[squid-dev] Do not load icons one character at a time

Amos Jeffries squid3 at treenet.co.nz
Mon May 23 08:48:31 UTC 2016


On 22/05/2016 5:03 a.m., Alex Rousskov wrote:
> On 05/21/2016 03:09 AM, Amos Jeffries wrote:
>> On 21/05/2016 6:25 a.m., Alex Rousskov wrote:
>>>>   Since trunk r14100 (Bug 3875: bad mimeLoadIconFile error handling), each
>>>>   icon was read from disk and written to Store one character at a time.
> 
> 
>> -        char *buf = (char *)memAllocate(MEM_4K_BUF);
>> -        while ((n = FD_READ_METHOD(fd, buf, sizeof(*buf))) > 0)
> 
> 
>> Do you know where it is coming from exactly?
>>  sizeof(*buf) on dynamic arrays should be the array length. Not the char
>> size.
> 
> ... because the compiler adds secret code that stores sizes of all
> dynamically allocated buffers in a secret hash and then looks that hash
> up whenever somebody calls sizeof() for any pointer, including sizeof()
> calls in another library compiled by another compiler and running in
> another thread? Think about it.

IIRC you would be referring to the malloc block header. Which our pools
allocator does not have. Figures.

> 
> sizeof(expression) always returns the size of expression's type.
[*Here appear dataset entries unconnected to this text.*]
Definition new_site (s : SiteInput) (n id : Z) : site_row :=
  SiteRow id (ServerID s) (Name s) (Domain s) (Runtime s)
    (if (RootPath s =? "")%string then default_root s else RootPath s)
    (if (Status s =? "")%string then "pending" else Status s)
    (OwnerID s) (if empty_opt (SSLStatus s) then Some "none" else SSLStatus s) None None None
    None None None None None
    (if empty_opt (ManagedBy s) then Some "sigardapanel" else ManagedBy s)
    (SystemUser s) (ConfFile s) (ProxyPassURL s) (AppPort s) (AppCommand s) (AppStatus s)
    (AppMemoryMax s) (PHPVersion s) (PHPIni s) None (current_timestamp n) (current_timestamp n).

Definition Create (s : SiteInput) : M D (res Z) :=
  wrap "insert site" (insert_checked (λ _, true) (new_site s)).

Definition GetByID (id : Z) : M D (res (option site_row)) :=
  wrap "scan site" (query (λ _ d, get_row id (sites d))).
Definition GetByDomain (domain : string) : M D (res (option site_row)) :=
  wrap "scan site" (query (λ _ d, select_one (λ r, (s_domain r =? domain)%string) (sites d))).

Record SiteListFilter := mkSiteListFilter {
  sf_server : Z; sf_owner : Z; sf_runtime : string; sf_status : string; sf_search : string;
  sf_limit : Z; sf_offset : Z }.

Definition site_filter (f : SiteListFilter) (r : site_row) : bool :=
  (if 0 <? sf_server f then s_server r =? sf_server f else true) &&
  (if 0 <? sf_owner f then bool_decide (s_owner r = Some (sf_owner f)) else true) &&
  (if negb (sf_runtime f =? "")%string then (s_runtime r =? sf_runtime f)%string else true) &&
  (if negb (sf_status f =? "")%string then (s_status r =? sf_status f)%string else true) &&
  (if negb (sf_search f =? "")%string then
     let p := "%" +:+ sf_search f +:+ "%" in like p (s_domain r) || like p (s_name r)
   else true).

Definition List (f : SiteListFilter) : M D (res (list site_row)) :=
  let limit := if sf_limit f <=? 0 then 100 else sf_limit f in
  wrap "query sites"
    (query (λ _ d, limit_offset limit (sf_offset f) (select_desc (site_filter f) (sites d)))).
Definition Count (f : SiteListFilter) : M D (res Z) :=
  wrap "count sites" (query (λ _ d, count_where (site_filter f) (sites d))).
Definition CountByOwner (ownerID : Z) : M D (res Z) :=
  wrap "count sites" (query (λ _ d, count_where (λ r, bool_decide (s_owner r = Some ownerID)) (sites d))).

Definition update_site (msg : string) (id : Z) (f : Z → site_row → site_row) : M D (res ()) :=
  wrap msg (update_tab (by_id id) (λ n r, site_touch n (f n r))).

Definition Update (id : Z) (name domain runtime root status : string) : M D (res ()) :=
  update_site "update site" id (λ _, set_main name domain runtime root status).
Definition UpdateStatus (id : Z) (status : string) : M D (res ()) :=
  update_site "update site status" id (λ _, set_site_status status).
Definition UpdateConfFile (id : Z) (confFile : string) : M D (res ()) :=
  update_site "update conf_file" id (λ _, set_conf_file (Some confFile)).
Definition UpdateSSL (id : Z) (status issuer : string) (expiresAt : Z) : M D (res ()) :=
  update_site "update site ssl" id (λ n, set_ssl (Some status) (Some issuer) (Some expiresAt) (Some n)).
Definition UpdateGitConfig (id : Z) (repo branch : string) : M D (res ()) :=
  update_site "update git config" id (λ _, set_git (Some repo) (Some branch)).
Definition UpdateGitCommit (id : Z) (commit : string) : M D (res ()) :=
  update_site "update git commit" id (λ _, set_git_commit (Some commit)).
Definition UpdateProxyPassURL (id : Z) (url : string) : M D (res ()) :=
  update_site "update proxy pass url" id (λ _, set_proxy (Some url)).
Definition UpdateAppConfig (id port : Z) (command status : string) : M D (res ()) :=
  update_site "update app config" id
    (λ _, set_app (if 0 <? port then Some port else None) (Some command) (Some status)).
Definition UpdateAppMemory (id memoryMax : Z) : M D (res ()) :=
  update_site "update app memory" id (λ _, set_app_memory (Some memoryMax)).
Definition UpdatePHPConfig (id : Z) (version ini : string) : M D (res ()) :=
  update_site "update php config" id (λ _, set_php (Some version) (Some ini)).
Definition UpdateAppStatus (id : Z) (status : string) : M D (res ()) :=
  update_site "update app status" id (λ _, set_app_status (Some status)).
Definition ClearAppPort (id : Z) : M D (res ()) :=
  update_tab (by_id id) (λ n r, site_touch n (set_app None None (Some "stopped") r)).
Definition UpdateBackupProvider (id : Z) (provider : option Z) : M D (res ()) :=
  update_tab (by_id id) (λ n r, site_touch n (set_backup_provider provider r)).
Definition NullifyOwner (userID : Z) : M D (res ()) :=
  update_tab (λ r : site_row, bool_decide (s_owner r = Some userID)) (λ n r, site_touch n (set_owner None r)).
The
> only caveat to keep in mind when dealing with sizeof is that arrays do
> not decay to pointers when passed to sizeof.
> 
> sizeof("foo") returning 4 confuses developers, but it is not magical if
> you know the type of literal strings like "foo" (it is an array of
> chars, and not a char pointer).
> 
> So, in trunk r14100 case, sizeof(*buf) means sizeof(char) which is 1.
> 
> References:
>   http://stackoverflow.com/questions/1392200/sizeof-string-literal
>   http://en.cppreference.com/w/cpp/language/sizeof
> 
> 
> 
> If you recall any other place where you used an expression like
> sizeof(*buf) to mean "the size of the dynamically allocated buffer that
> buf points to", please fix those as well.
> 

I dont recall unfortunately. Not many, if any.
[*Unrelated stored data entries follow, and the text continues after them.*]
(* ===== verification/Float.v ===== *)
(** Go's [float64], by exact arithmetic on fractions and rounding to nearest even:
    [strconv.ParseFloat], the shortest text [encoding/json] prints, and the few
    operations on positive values that the sources perform. *)
From S2P Require Import Prelude GoStr.
Local Open Scope Z_scope.
Local Open Scope panel_scope.

(** * Reading and printing *)

(** Sign, digits and power of ten of a text of the grammar. *)
Definition digits_int (s : string) : Z := default 0 (digits_val 0 s).
Definition exponent (r : string) : Z :=
  match r with
  | String _ (String "-" ds) => - digits_int ds
  | String _ (String "+" ds) => digits_int ds
  | String _ ds => digits_int ds
  | EmptyString => 0
  end.
Definition decimal (t : string) : bool * Z * Z :=
  let '(neg, u) := match t with String "-" u => (true, u) | _ => (false, t) end in
  let '(i, r) := span is_digit u in
  let '(f, r') := match r with String "." r' => span is_digit r' | _ => (EmptyString, r) end in
  (neg, digits_int (i +:+ f), exponent r' - Z.of_nat (String.length f)).

Definition round_half_even (p q : Z) : Z :=
  let d := p / q in
  let r := 2 * (p mod q) in
  if (r <? q) || ((r =? q) && Z.even d) then d else d + 1.
(** [m * 10 ^ e] as a fraction. *)
Definition ratio (m b e : Z) : Z * Z := if 0 <=? e then (m * b ^ e, 1) else (m, b ^ (- e)).
Definition scaled (p q k : Z) : Z * Z := if 0 <=? k then (p, q * 2 ^ k) else (p * 2 ^ (- k), q).
(** The number of decimal digits of [m > 0]. *)
Fixpoint num_digits (fuel : nat) (m : Z) : Z :=
  match fuel with O => 0 | S f => if m <=? 0 then 0 else 1 + num_digits f (m / 10) end.
Definition decimal_digits (m : Z) : Z := num_digits (S (Z.to_nat (Z.log2 m))) m.

(** The [float64] [n * 2 ^ k] nearest to [p / q > 0], ties to even: [n < 2 ^ 53] and
    [k >= -1074]. *)
Definition nearest (p q : Z) : Z * Z :=
  let k0 := Z.log2 p - Z.log2 q - 52 in
  let '(p0, q0) := scaled p q k0 in
  let k := Z.max (if p0 / q0 <? 2 ^ 52 then k0 - 1 else k0) (-1074) in
  let '(p1, q1) := scaled p q k in
  let n := round_half_even p1 q1 in
  if n =? 2 ^ 53 then (2 ^ 52, k + 1) else if n =? 0 then (0, 0) else (n, k).

(** The [float64] of [m * 10 ^ e]; [None] when it overflows. *)
Definition nearest_float (m e : Z) : option (Z * Z) :=
  if m =? 0 then Some (0, 0)
  else if 310 <? decimal_digits m + e then None
  else if decimal_digits m + e <? -330 then Some (0, 0)
  else let '(p, q) := ratio m 10 e in
       let '(n, k) := nearest p q in
       if 971 <? k then None else Some (n, k).
Definition parse_float (t : string) : option (bool * (Z * Z)) :=
  let '(neg, m, e) := decimal t in
  match nearest_float m e with Some f => Some (neg, f) | None => None end.

Fixpoint zeros (n : nat) : string := match n with O => EmptyString | S n' => String "0" (zeros n') end.
Fixpoint strip_zeros (fuel : nat) (c x : Z) : Z * Z :=
  match fuel with
  | O => (c, x)
  | S f => if (c mod 10 =? 0) && (0 <? c) then strip_zeros f (c / 10) (x + 1) else (c, x)
  end.
(** [c * 10 ^ x] in the format of [encoding/json]. *)
Definition format_decimal (c x : Z) : string :=
  let '(c, x) := strip_zeros 20 c x in
  let ds := itoa c in
  let l := Z.of_nat (String.length ds) in
  let dp := l + x in
  if (-5 <=? dp) && (dp <=? 21) then
    if 0 <=? x then ds +:+ zeros (Z.to_nat x)
    else if 0 <? dp then str_take (Z.to_nat dp) ds +:+ "." +:+ str_drop (Z.to_nat dp) ds
    else "0." +:+ zeros (Z.to_nat (- dp)) +:+ ds
  else
    (if l =? 1 then ds else str_take 1 ds +:+ "." +:+ str_drop 1 ds) +:+ "e" +:+
    (if dp - 1 <? 0 then EmptyString else "+") +:+ itoa (dp - 1).
(** The two decimals of [d] digits around [n * 2 ^ k], the nearer first. *)
Definition around (n k d : Z) : list string :=
  let '(p, q) := ratio n 2 k in
  let x0 := decimal_digits (p / q) in
  let x := if 0 <? x0 then x0 else 1 - decimal_digits (q / p) in
  let y := d - x in
  let '(p1, q1) := if 0 <=? y then (p * 10 ^ y, q) else (p, q * 10 ^ (- y)) in
  let c := p1 / q1 in
  let near := round_half_even p1 q1 in
  let far := if near =? c then c + 1 else c in
  [format_decimal near (- y); format_decimal far (- y)].
(** The texts of one to 17 digits, shortest first. *)
Definition candidates (f : option (bool * (Z * Z))) : list string :=
  match f with
  | None => []
  | Some (neg, (n, k)) =>
      map (λ s, if neg : bool then "-" +:+ s else s)
        (if n =? 0 then ["0"%string]
         else flat_map (around n k) (map Z.of_nat (seq 1 17)))
  end.
(** An integer of at most 53 bits is exact, and printed as it was. *)
Definition exact_int (t : string) : bool :=
  let '(n, ok) := atoi t in ok && (Z.abs n <=? 2 ^ 53) && (itoa n =? t)%string.
(** What [Marshal] prints for the [float64] of a text: the shortest decimal that
    reads as that [float64]. *)
Definition float_text (t : string) : string :=
  if exact_int t then t
  else match List.find (λ c, bool_decide (parse_float c = parse_float t)) (candidates (parse_float t)) with
       | Some c => c
       | None => t
       end.
(** A text whose [float64] overflows is an error. *)
Definition float_ok (t : string) : bool :=
  exact_int t || match parse_float t with Some _ => true | None => false end.

Lemma float_text_same (t : string) : parse_float (float_text t) = parse_float t.
Proof.
  unfold float_text. destruct (exact_int t); [done|]. destruct (List.find _ _) as [c|] eqn:E; [|done].
  apply List.find_some in E as [_ E]. by apply bool_decide_eq_true in E.
Qed.

Lemma float_text_idem (t : string) : float_text (float_text t) = float_text t.
Proof.
  unfold float_text at 1. destruct (exact_int (float_text t)) eqn:Ex; [done|]. rewrite float_text_same.
  revert Ex. unfold float_text. destruct (exact_int t) eqn:Et; [congruence|]. by destruct (List.find _ _).
Qed.

Lemma float_ok_text (t : string) : float_ok t = true → float_ok (float_text t) = true.
Proof.
  intros H. destruct (exact_int t) eqn:Et; [unfold float_text; by rewrite Et|].
  unfold float_ok in *. rewrite Et in H. rewrite float_text_same. destruct (parse_float t); [|done]. apply orb_true_r.
Qed.

(** * Arithmetic on positive values *)

(** A [float64] [n * 2 ^ k], [0 <= n], far from overflow. *)
Definition float : Type := Z * Z.
Definition of_ratio (p q : Z) : float := if p =? 0 then (0, 0) else nearest p q.
Definition float_of_int (n : Z) : float := of_ratio n 1.
Definition num (f : float) : Z := (ratio f.1 2 f.2).1.
Definition den (f : float) : Z := (ratio f.1 2 f.2).2.
Definition float_add (a b : float) : float := of_ratio (num a * den b + num b * den a) (den a * den b).
Definition float_mul (a b : float) : float := of_ratio (num a * num b) (den a * den b).
Definition float_div (a b : float) : float := of_ratio (num a * den b) (den a * num b).
(** [int(f)]. *)
Definition int_of_float (f : float) : Z := num f / den f.

(** [time.Duration.Seconds], of a duration in nanoseconds. *)
Definition duration_Seconds (d : Z) : float :=
  float_add (float_of_int (d / 1000000000)) (float_div (float_of_int (d mod 1000000000)) (float_of_int 1000000000)).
Right now grep shows uses of "sizeof(*" in total for 3.5 at 149, and
trunk at 148. I'll start reviewing them all shortly.

> 
>>  sizeof(buf) is the 32-bit/64-bit size of pointers in the build. So we
>> can't use that.
> 
> Correct.
> 
> 
>> We could hard-code the 4KB size here for 3.5. But I'd rather learn what
>> was wrong.
> 
> I recommend using an array for v3.5:
> 
>     char buf[4096];
> 
> A fixed-size array is simple, fast, exception-safe, does not need
> dynamic allocation/cleanup, and allows you to use sizeof(buf) instead of
> repeating 4096 or naming that constant. 4KB stack objects are fine in
> non-recursive, non-kernel contexts. A C array is less safe than
> std::array, but we can leave with that risk in this context.
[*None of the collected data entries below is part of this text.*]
(* ===== verification/Json.v ===== *)
(** The part of Go's [encoding/json] that the job payloads go through:
    [Unmarshal] into [any] and into a struct with one integer field, and
    [Marshal].  Texts are byte strings in UTF-8.  A number is a text; into [any] Go
    decodes it to a [float64], whose shortest text [float_text] gives. *)
From Stdlib Require Import OrdersEx.
From S2P Require Import Prelude GoStr Regex Float.
Local Open Scope Z_scope.
Local Open Scope panel_scope.

Inductive json :=
| JNull
| JBool (b : bool)
| JNum (text : string)
| JStr (s : string)
| JArr (l : list json)
| JObj (l : list (string * json)).

(** A Go map with string keys, as [Marshal] visits it: sorted by key. *)
Fixpoint obj_insert {A} (k : string) (v : A) (l : list (string * A)) : list (string * A) :=
  match l with
  | [] => [(k, v)]
  | (k', v') :: l' =>
      match String.compare k k' with
      | Lt => (k, v) :: l
      | Eq => (k, v) :: l'
      | Gt => (k', v') :: obj_insert k v l'
      end
  end.
(** The members of a text in order: a later one replaces an earlier one. *)
Definition obj_of_list {A} (l : list (string * A)) : list (string * A) :=
  fold_left (λ m p, obj_insert p.1 p.2 m) l [].
Definition obj_get {A} (k : string) (l : list (string * A)) : option A :=
  snd <$> List.find (λ p, (p.1 =? k)%string) l.
Definition obj_delete {A} (k : string) (l : list (string * A)) : list (string * A) :=
  List.filter (λ p, negb (p.1 =? k)%string) l.

(** * Marshal *)

Definition hex_digit (n : Z) : ascii := byte (Z.to_nat (if n <? 10 then n + 48 else n + 87)).
Definition u_escape (n : Z) : string :=
  String BS (String "u" (String (hex_digit (n / 4096)) (String (hex_digit (n / 256 mod 16))
    (String (hex_digit (n / 16 mod 16)) (String (hex_digit (n mod 16)) EmptyString))))).
Definition esc (c : ascii) : string := String BS (String c EmptyString).

(** One byte of a text: quotes, the control characters and the characters that
    matter to HTML are escaped. *)
Definition print_byte (c : ascii) : string :=
  if Ascii.eqb c DQ then esc DQ
  else if Ascii.eqb c BS then esc BS
  else if Ascii.eqb c (byte 8) then esc "b"
  else if Ascii.eqb c (byte 12) then esc "f"
  else if Ascii.eqb c LF then esc "n"
  else if Ascii.eqb c CR then esc "r"
  else if Ascii.eqb c (byte 9) then esc "t"
  else if (code c <? 32) || chr_in "<>&" c then u_escape (code c)
  else String c EmptyString.

(** U+2028 and U+2029 (E2 80 A8 and E2 80 A9) are escaped as well. *)
Fixpoint print_body (s : string) : string :=
  match s with
  | EmptyString => EmptyString
  | String c s1 =>
      match s1 with
      | String d (String e s3) =>
          if (code c =? 226) && (code d =? 128) && ((code e =? 168) || (code e =? 169))
          then u_escape (8064 + code e) +:+ print_body s3
          else print_byte c +:+ print_body s1
      | _ => print_byte c +:+ print_body s1
      end
  end.
Definition print_str (s : string) : string := String DQ (print_body s +:+ String DQ EmptyString).

Definition commas (l : list string) : string := join "," l.

Fixpoint Marshal (v : json) : string :=
  match v with
  | JNull => "null"
  | JBool b => if b then "true" else "false"
  | JNum t => t
  | JStr s => print_str s
  | JArr l => "[" +:+ commas (map Marshal l) +:+ "]"
  | JObj l => "{" +:+ commas (map (λ p, print_str p.1 +:+ ":" +:+ Marshal p.2) l) +:+ "}"
  end.

(** * Unmarshal *)

Definition is_ws (c : ascii) : bool := chr_in (String " " (String (byte 9) (String LF (String CR EmptyString)))) c.
Fixpoint skip_ws (s : string) : string :=
  match s with
  | String c s' => if is_ws c then skip_ws s' else s
  | EmptyString => EmptyString
  end.

Definition hex_val (c : ascii) : option Z :=
  if is_digit c then Some (code c - 48)
  else if chr_range "a" "f" c then Some (code c - 87)
  else if chr_range "A" "F" c then Some (code c - 55)
  else None.
Definition hex4 (a b c d : ascii) : option Z :=
  match hex_val a, hex_val b, hex_val c, hex_val d with
  | Some x, Some y, Some z, Some t => Some (x * 4096 + y * 256 + z * 16 + t)
  | _, _, _, _ => None
  end.

Definition utf8 (n : Z) : string :=
  let b k := byte (Z.to_nat k) in
  if n <? 128 then String (b n) EmptyString
  else if n <? 2048 then String (b (192 + n / 64)) (String (b (128 + n mod 64)) EmptyString)
  else if n <? 65536 then
    String (b (224 + n / 4096)) (String (b (128 + n / 64 mod 64)) (String (b (128 + n mod 64)) EmptyString))
  else String (b (240 + n / 262144)) (String (b (128 + n / 4096 mod 64))
         (String (b (128 + n / 64 mod 64)) (String (b (128 + n mod 64)) EmptyString))).

Definition replacement : string := utf8 65533.
Definition is_surrogate (n : Z) : bool := (55296 <=? n) && (n <? 57344).

Definition simple_escape (c : ascii) : option ascii :=
  if Ascii.eqb c DQ then Some DQ
  else if Ascii.eqb c BS then Some BS
  else if Ascii.eqb c "/" then Some "/"%char
  else if Ascii.eqb c "b" then Some (byte 8)
  else if Ascii.eqb c "f" then Some (byte 12)
  else if Ascii.eqb c "n" then Some LF
  else if Ascii.eqb c "r" then Some CR
  else if Ascii.eqb c "t" then Some (byte 9)
  else None.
I already reverted it to the original "4096" constant that was there
previously before receiving this.

Not sure this is important enough to warrant a second change just for
the remainder of 3.5 lifetime. If you disagree feel free to apply a
commit to 3.5 branch for that.

> 
> I do not know why you have chosen the complex route of dynamically
> allocating a 4KiB buffer. Perhaps you were trying to avoid writing
> "4096"? There is no shame in writing that, as long as you write it only
> once for each distinct purpose.

Not sure why you are using the word "you" there. I'm only responsible
for the sizeof().

Its current form as a local scope buffer with dynamic allocation was
begun in rev.2394 by yourself with its data being copied/appended into
StoreEntry. It appears that you did so as a way to keep things
consistent around the experiments #if construct, but later removal of
that "#if 0" dead code did not touch the code left behind.

AFAIK, Duane's rev.1575 had used a dynamic allocation earlier because
Squid was generating the entire response message, headers and body alike
in a "buf = get_free_4k_page();" allocation and passing it wholesale to
the comm_write equivalent of the day.